(** ** Exact effect of the capability operations *)

Lemma grant_spec s d c b s' :
  grant d c s = Ok (b, s') ->
  HANDLE_TABLE s' = HANDLE_TABLE s /\
  (forall d' c', held s' d' c' <-> held s d' c' \/ (b = true /\ d' = d /\ c' = c)).
Proof.
  unfold grant. intros H. apply res_bind_ok in H as (slots & H1 & H2). apply index_ok in H1.
  destruct (fill_slot c slots) as [[i slots']|] eqn:E; inv H2; simpl; split; try done; intros.
  - rewrite (held_fill_row _ _ _ _ _ _ _ _ H1 E). naive_solver.
  - naive_solver.
Qed.

Lemma delegate_spec from to c s b s' :
  delegate from to c s = (b, s') ->
  HANDLE_TABLE s' = HANDLE_TABLE s /\
  (b = true -> held s from c) /\
  (forall d' c', held s' d' c' <-> held s d' c' \/ (b = true /\ d' = to /\ c' = c)).
Proof.
  unfold delegate. destruct (lookupZ (CAP_TABLE s) from) as [fs|] eqn:Ef.
  2:{ intros [= <- <-]. naive_solver. }
  destruct (contains c fs) eqn:Ec; [|intros [= <- <-]; naive_solver].
  assert (Hheld : held s from c) by (apply held_alt; eauto).
  destruct (lookupZ (CAP_TABLE s) to) as [ts|] eqn:Et; [|intros [= <- <-]; naive_solver].
  destruct (contains c ts) eqn:Ec2.
  - intros [= <- <-]. repeat split; try done; [naive_solver|].
    intros [?|(_ & -> & ->)]; [done|]. apply held_alt; eauto.
  - destruct (fill_slot c ts) as [[i ts']|] eqn:E; intros [= <- <-]; [|naive_solver].
    simpl. repeat split; try done;
      rewrite (held_fill_row _ _ _ _ _ _ _ _ Et E); naive_solver.
Qed.

Lemma revoke_spec d c s b s' :
  revoke d c s = Ok (b, s') ->
  (b = true <-> held s d c) /\
  (forall d' c', held s' d' c' -> held s d' c') /\
  (forall d' c', (d', c') <> (d, c) -> held s d' c' -> held s' d' c').
Proof.
  unfold revoke. intros H. apply res_bind_ok in H as (slots & H1 & H2). apply index_ok in H1.
  destruct (position _ slots) as [i|] eqn:E; inv H2.
  - apply position_Some in E as [(x & Hx & Hb) _]. apply bool_decide_eq_true_1 in Hb. subst.
    pose proof (lookup_lt_Some _ _ _ Hx).
    assert (Hrow : forall d' c', held (mk_cap_state (insertZ (CAP_TABLE s) d (<[i:=None]> slots))
              (HANDLE_TABLE s)) d' c' <->
        if decide (d' = d) then exists j : nat, <[i:=None]> slots !! j = Some (Some c')
        else held s d' c').
    { intros. rewrite held_insert_row by eauto. destruct s; done. }
    split; [|split].
    + split; [|done]. intros _. exists slots, i. done.
    + intros d' c' Hh. apply Hrow in Hh. case_decide; [subst|done].
      destruct Hh as [j Hj]. rewrite list_lookup_insert in Hj. case_decide; [naive_solver|].
      exists slots, j. done.
    + intros d' c' Hne (sl & j & Hs & Hj). apply Hrow. case_decide; [subst|by exists sl, j].
      assert (sl = slots) as -> by congruence.
      exists j. rewrite list_lookup_insert_ne; [done|]. intros ->. congruence.
  - rewrite position_None in E. split; [split; [done|]|done].
    intros (sl & j & Hs & Hj). assert (sl = slots) as -> by congruence.
    specialize (E _ _ Hj). by apply bool_decide_eq_false_1 in E.
Qed.

Lemma set_row_lookup {T} (t : list T) id row d :
  0 <= id ->
  lookupZ (set_row t id row) d =
  (if decide (d = id) then Some row
   else if decide (0 <= d < id /\ Z.of_nat (length t) <= d) then Some row
   else lookupZ t d).
Proof.
  intros Hid. unfold set_row.
  assert (Hs : is_Some (lookupZ (grow_to t id row) id)).
  { destruct (lookupZ (grow_to t id row) id) eqn:E; [eauto|].
    apply lookupZ_None in E. rewrite length_grow_to in E by done. lia. }
  case_decide as E1; [subst; by apply lookupZ_insertZ_eq|].
  rewrite lookupZ_insertZ_ne by congruence.
  destruct (decide (0 <= d)) as [Hd|Hd].
  2:{ case_decide; [lia|]. transitivity (@None T); [|symmetry]; apply lookupZ_None; lia. }
  replace d with (Z.of_nat (Z.to_nat d)) by lia. rewrite !lookupZ_nat.
  rewrite lookup_grow_to by done. repeat case_decide; try lia; try done.
  symmetry. apply lookup_ge_None. lia.
Qed.

(** ** Row-length invariant *)

(** The length of the table after [set_row]. *)
Lemma length_set_row {T} (t : list T) id row :
  0 <= id -> Z.of_nat (length (set_row t id row)) = Z.max (Z.of_nat (length t)) (id + 1).
Proof. intros. unfold set_row. rewrite length_insertZ. by apply length_grow_to. Qed.

Lemma fill_slot_length {A} (x : A) l i l' : fill_slot x l = Some (i, l') -> length l' = length l.
Proof. intros H. apply fill_slot_Some in H as [_ ->]. apply length_insert. Qed.

Lemma cap_wf_init n : cap_wf (init n).
Proof.
  split; [|split]; simpl.
  1,2: intros d slots H; apply lookupZ_Some in H as [_ H]; apply lookup_replicate in H as [-> _];
       apply length_replicate.
  by rewrite !length_replicate.
Qed.

Lemma rows_insert {T} (P : list T -> Prop) (t : list (list T)) d row :
  (forall d' r, lookupZ t d' = Some r -> P r) -> P row ->
  forall d' r, lookupZ (insertZ t d row) d' = Some r -> P r.
Proof.
  intros Ht Hr d' r H. destruct (decide (d = d')) as [->|Hne].
  - destruct (lookupZ t d') eqn:E.
    + rewrite lookupZ_insertZ_eq in H by eauto. naive_solver.
    + apply lookupZ_None in E. assert (lookupZ (insertZ t d' row) d' = None) as E2
        by (apply lookupZ_None; rewrite length_insertZ; lia). congruence.
  - rewrite lookupZ_insertZ_ne in H by done. eauto.
Qed.

Lemma rows_set_row {T} (P : list T -> Prop) (t : list (list T)) id row :
  (forall d' r, lookupZ t d' = Some r -> P r) -> P row ->
  forall d' r, lookupZ (set_row t id row) d' = Some r -> P r.
Proof.
  intros Ht Hr. unfold set_row. apply rows_insert; [|done]. intros d' r H.
  apply lookupZ_Some in H as [Hd H]. unfold grow_to in H.
  apply lookup_app_Some in H as [H|[_ H]].
  - apply (Ht d'). apply lookupZ_Some. done.
  - apply lookup_replicate in H as [-> _]. done.
Qed.

Lemma cap_wf_set_rows id s :
  0 <= id -> cap_wf s ->
  cap_wf (mk_cap_state (set_row (CAP_TABLE s) id empty_caps) (set_row (HANDLE_TABLE s) id empty_handles)).
Proof.
  intros Hid (H1 & H2 & H3). split; [|split]; simpl.
  - by apply rows_set_row.
  - by apply rows_set_row.
  - apply Nat2Z.inj. rewrite !length_set_row by done. lia.
Qed.

Lemma cap_wf_grant d c s b s' : grant d c s = Ok (b, s') -> cap_wf s -> cap_wf s'.
Proof.
  unfold grant. intros H (H1 & H2 & H3).
  apply res_bind_ok in H as (slots & Hs & H). apply index_ok in Hs.
  destruct (fill_slot c slots) as [[i sl]|] eqn:E; inv H; [|done].
  split; [|split]; simpl; [apply rows_insert; [done|] | done | by rewrite length_insertZ].
  rewrite (fill_slot_length _ _ _ _ E). eauto.
Qed.

Lemma cap_wf_delegate from to c s b s' : delegate from to c s = (b, s') -> cap_wf s -> cap_wf s'.
Proof.
  unfold delegate. intros H (H1 & H2 & H3).
  repeat (case_match; simplify_eq; try done).
  split; [|split]; simpl; [apply rows_insert; [done|] | done | by rewrite length_insertZ].
  erewrite fill_slot_length by done. eauto.
Qed.

(** ** Handles: objects are conserved *)

(** All objects held in handle slots, over all domains. *)
Definition row_objects (row : list (option Z)) : list Z := omap id row.
Definition objects (t : list (list (option Z))) : list Z := concat (row_objects <$> t).

Lemma row_objects_fill row (i : nat) o :
  row !! i = Some None -> row_objects (<[i := Some o]> row) ≡ₚ o :: row_objects row.
Proof.
  intros H. pose proof (lookup_lt_Some _ _ _ H). rewrite insert_take_drop by done.
  rewrite <- (take_drop_middle row i None H) at 3. unfold row_objects.
  rewrite !omap_app; simpl. by rewrite Permutation_middle.
Qed.

Lemma row_objects_clear row (i : nat) o :
  row !! i = Some (Some o) -> row_objects row ≡ₚ o :: row_objects (<[i := None]> row).
Proof.
  intros H. pose proof (lookup_lt_Some _ _ _ H).
  rewrite <- (row_objects_fill (<[i := None]> row) i o).
  - by rewrite list_insert_insert_eq, list_insert_id.
  - by apply list_lookup_insert_eq.
Qed.

(** Replacing row [d] changes the multiset of objects by the difference of the rows. *)
Lemma objects_insert t d row row' :
  lookupZ t d = Some row ->
  objects (insertZ t d row') ++ row_objects row ≡ₚ objects t ++ row_objects row'.
Proof.
  intros H. pose proof H as H'. apply lookupZ_Some in H' as [Hd Hr].
  pose proof (lookup_lt_Some _ _ _ Hr).
  unfold insertZ, lookupZ in *. destruct (_ && _) eqn:E; [|discriminate].
  rewrite insert_take_drop by done. rewrite <- (take_drop_middle t _ _ Hr) at 3.
  unfold objects. rewrite !fmap_app, !concat_app; simpl. solve_Permutation.
Qed.

Lemma objects_fill t d row i row' o :
  lookupZ t d = Some row -> fill_slot o row = Some (i, row') ->
  objects (insertZ t d row') ≡ₚ o :: objects t.
Proof.
  intros Ht Hf. apply fill_slot_Some in Hf as [Hi ->].
  pose proof (objects_insert _ _ _ (<[i := Some o]> row) Ht) as HP.
  rewrite (row_objects_fill _ _ _ Hi) in HP.
  apply (Permutation_app_inv_r (row_objects row)). rewrite HP. solve_Permutation.
Qed.

Lemma take_handle_objects from h t o t' :
  take_handle from h t = (Some o, t') -> objects t ≡ₚ o :: objects t'.
Proof.
  unfold take_handle. intros H. destruct (lookupZ t from) as [row|] eqn:Ht; [|discriminate].
  destruct (lookupZ row h) as [[o'|]|] eqn:Hr; inv H.
  pose proof (objects_insert _ _ _ (insertZ row h None) Ht) as HP.
  pose proof Hr as Hr'. apply lookupZ_Some in Hr' as [Hh Hr'].
  assert (insertZ row h None = <[Z.to_nat h := None]> row) as Heq.
  { clear HP Ht. unfold insertZ, lookupZ in *. destruct (_ && _); [done | discriminate]. }
  rewrite Heq in *. rewrite (row_objects_clear _ _ _ Hr') in HP.
  apply (Permutation_app_inv_r (row_objects (<[Z.to_nat h := None]> row))).
  rewrite <- HP. solve_Permutation.
Qed.

(** Putting a taken object back restores the table. *)
Lemma take_handle_restore from h t o t' :
  take_handle from h t = (Some o, t') ->
  exists row row', lookupZ t from = Some row /\ lookupZ row h = Some (Some o) /\
    row' = insertZ row h None /\ t' = insertZ t from row' /\
    lookupZ t' from = Some row' /\ lookupZ row' h = Some None /\
    insertZ t' from (insertZ row' h (Some o)) = t.
Proof.
  unfold take_handle. intros H. destruct (lookupZ t from) as [row|] eqn:Ht; [|discriminate].
  destruct (lookupZ row h) as [[o'|]|] eqn:Hr; inv H.
  exists row, (insertZ row h None). repeat split; try done.
  - apply lookupZ_insertZ_eq; eauto.
  - apply lookupZ_insertZ_eq; eauto.
  - rewrite !insertZ_insertZ, (insertZ_id row h) by done. by apply insertZ_id.
Qed.

Lemma fill_slot_index {A} (x : A) l i l' :
  fill_slot x l = Some (i, l') -> (i < length l)%nat /\ l' !! i = Some (Some x).
Proof.
  intros H. apply fill_slot_Some in H as [Hi ->]. pose proof (lookup_lt_Some _ _ _ Hi).
  split; [done|]. by apply list_lookup_insert_eq.
Qed.

(** The three outcomes of [handle_move]: nothing to move, no room at the receiver, moved. *)
Lemma handle_move_cases from to h s r s' :
  cap_wf s -> handle_move from to h s = (r, s') ->
  (r = U64_MAX /\ s' = s) \/
  (exists o t row i row',
     take_handle from h (HANDLE_TABLE s) = (Some o, t) /\ lookupZ t to = Some row /\
     fill_slot o row = Some (i, row') /\ (i < HANDLE_SLOTS)%nat /\ r = Z.of_nat i /\
     s' = mk_cap_state (CAP_TABLE s) (insertZ t to row')).
Proof.
  intros (_ & Hwf & _). unfold handle_move.
  destruct (take_handle from h (HANDLE_TABLE s)) as [[o|] t] eqn:Et.
  2:{ intros [= <- <-]. left. split; [done|]. unfold take_handle in Et.
      repeat (case_match; simplify_eq; try done); by destruct s. }
  pose proof Et as (row & row' & H1 & H2 & H3 & H4 & H5 & H6 & H7)%take_handle_restore.
  destruct (lookupZ t to) as [trow|] eqn:Eto; simpl.
  - destruct (fill_slot o trow) as [[i trow']|] eqn:Ef.
    + intros [= <- <-]. right. exists o, t, trow, i, trow'. repeat split; try done.
      pose proof (fill_slot_index _ _ _ _ Ef) as [Hi _].
      enough (length trow = HANDLE_SLOTS) by lia. subst t.
      refine (rows_insert (fun r => length r = HANDLE_SLOTS) _ from row' Hwf _ to trow Eto).
      subst row'. rewrite length_insertZ. eauto.
    + rewrite H5, H6, H7. intros [= <- <-]. left. by destruct s.
  - rewrite H5, H6, H7. intros [= <- <-]. left. by destruct s.
Qed.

◆ The task ◆
Your task is to copy every line of the entries that contains the string "repeat".

◆ Answer to this task ◆
  - intros [= <- <-]. repeat split; try done; [naive_solver|].
    simpl. repeat split; try done;
  rewrite lookup_grow_to by done. repeat case_decide; try lia; try done.
  repeat (case_match; simplify_eq; try done).
  exists row, (insertZ row h None). repeat split; try done.
      repeat (case_match; simplify_eq; try done); by destruct s. }
    + intros [= <- <-]. right. exists o, t, trow, i, trow'. repeat split; try done.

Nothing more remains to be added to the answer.